---- Source data

(** ** Destruction *)

Lemma delete_task_spec s (w : W) t k : tasks s !! t = Some k → current_ s ≠ Some t → detached s t k = true →
  ∃ w', delete_task t (s, w) = Ret tt (with_tasks (delete t (tasks s)) s, w') ∧ env_tasks w' = env_tasks w ∖ {[t]}.
Proof.
  intros Hk Hc Hd. unfold delete_task. rewrite (bind_Ret _ _ _ _ _ (on_sched_Ret _ _ w _ _ (get_task_Ret t k s Hk))), (bind_Ret _ _ _ s (s, w)) by done.
  rewrite bool_decide_eq_true_2 by congruence. cbn [assert_]. rewrite bind_ret, Hd. cbn [assert_]. rewrite bind_ret.
  destruct (close_all_ok (files k) w) as (l1 & w1 & E1 & Hw1). set (s1 := with_tasks (<[t := set_files l1 k]> (tasks s)) s).
  rewrite (bind_Ret _ _ _ _ _ (on_files_Ret _ s w t k _ _ _ Hk E1)).
  assert (∃ w2, match kernel_stack_ k with None => ret tt | Some a => on_env (env_free_buffer a) end (s1, w1) = Ret tt (s1, w2) ∧ env_tasks w2 = env_tasks w) as (w2 & E2 & Hw2).
  { destruct (kernel_stack_ k) as [a|]; [|by exists w1]. destruct (env_free_ok w1 a) as (w2 & E & Hw). exists w2. split; [by apply on_env_Ret|congruence]. }
  rewrite (bind_Ret _ _ _ _ _ E2).
  assert (∃ w3, match owned_memory k with None => ret tt | Some m => on_env (env_free_memory m) end (s1, w2) = Ret tt (s1, w3) ∧ env_tasks w3 = env_tasks w) as (w3 & E3 & Hw3).
  { destruct (owned_memory k) as [m|]; [|by exists w2]. destruct (env_memory_ok w2 m) as (w3 & E & Hw). exists w3. split; [by apply on_env_Ret|congruence]. }
  rewrite (bind_Ret _ _ _ _ _ E3). rewrite (bind_Ret _ _ _ tt (with_tasks (delete t (tasks s1)) s1, w3)) by done.
  destruct (env_delete_ok w3 t) as (w4 & E4 & Hw4). exists w4. rewrite (on_env_Ret _ _ _ _ _ E4), Hw4, Hw3. split; [|done]. unfold s1. cbn. rewrite delete_insert_eq. done.
Qed.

--------

> [What to produce] Each line from the one containing "rewrite (bind_Ret _ _ _ _ _ E2)." to the last line above must be returned exactly, and no line outside that range.

> [Expected answer]
  rewrite (bind_Ret _ _ _ _ _ E2).
  assert (∃ w3, match owned_memory k with None => ret tt | Some m => on_env (env_free_memory m) end (s1, w2) = Ret tt (s1, w3) ∧ env_tasks w3 = env_tasks w) as (w3 & E3 & Hw3).
  { destruct (owned_memory k) as [m|]; [|by exists w2]. destruct (env_memory_ok w2 m) as (w3 & E & Hw). exists w3. split; [by apply on_env_Ret|congruence]. }
  rewrite (bind_Ret _ _ _ _ _ E3). rewrite (bind_Ret _ _ _ tt (with_tasks (delete t (tasks s1)) s1, w3)) by done.
  destruct (env_delete_ok w3 t) as (w4 & E4 & Hw4). exists w4. rewrite (on_env_Ret _ _ _ _ _ E4), Hw4, Hw3. split; [|done]. unfold s1. cbn. rewrite delete_insert_eq. done.
Qed.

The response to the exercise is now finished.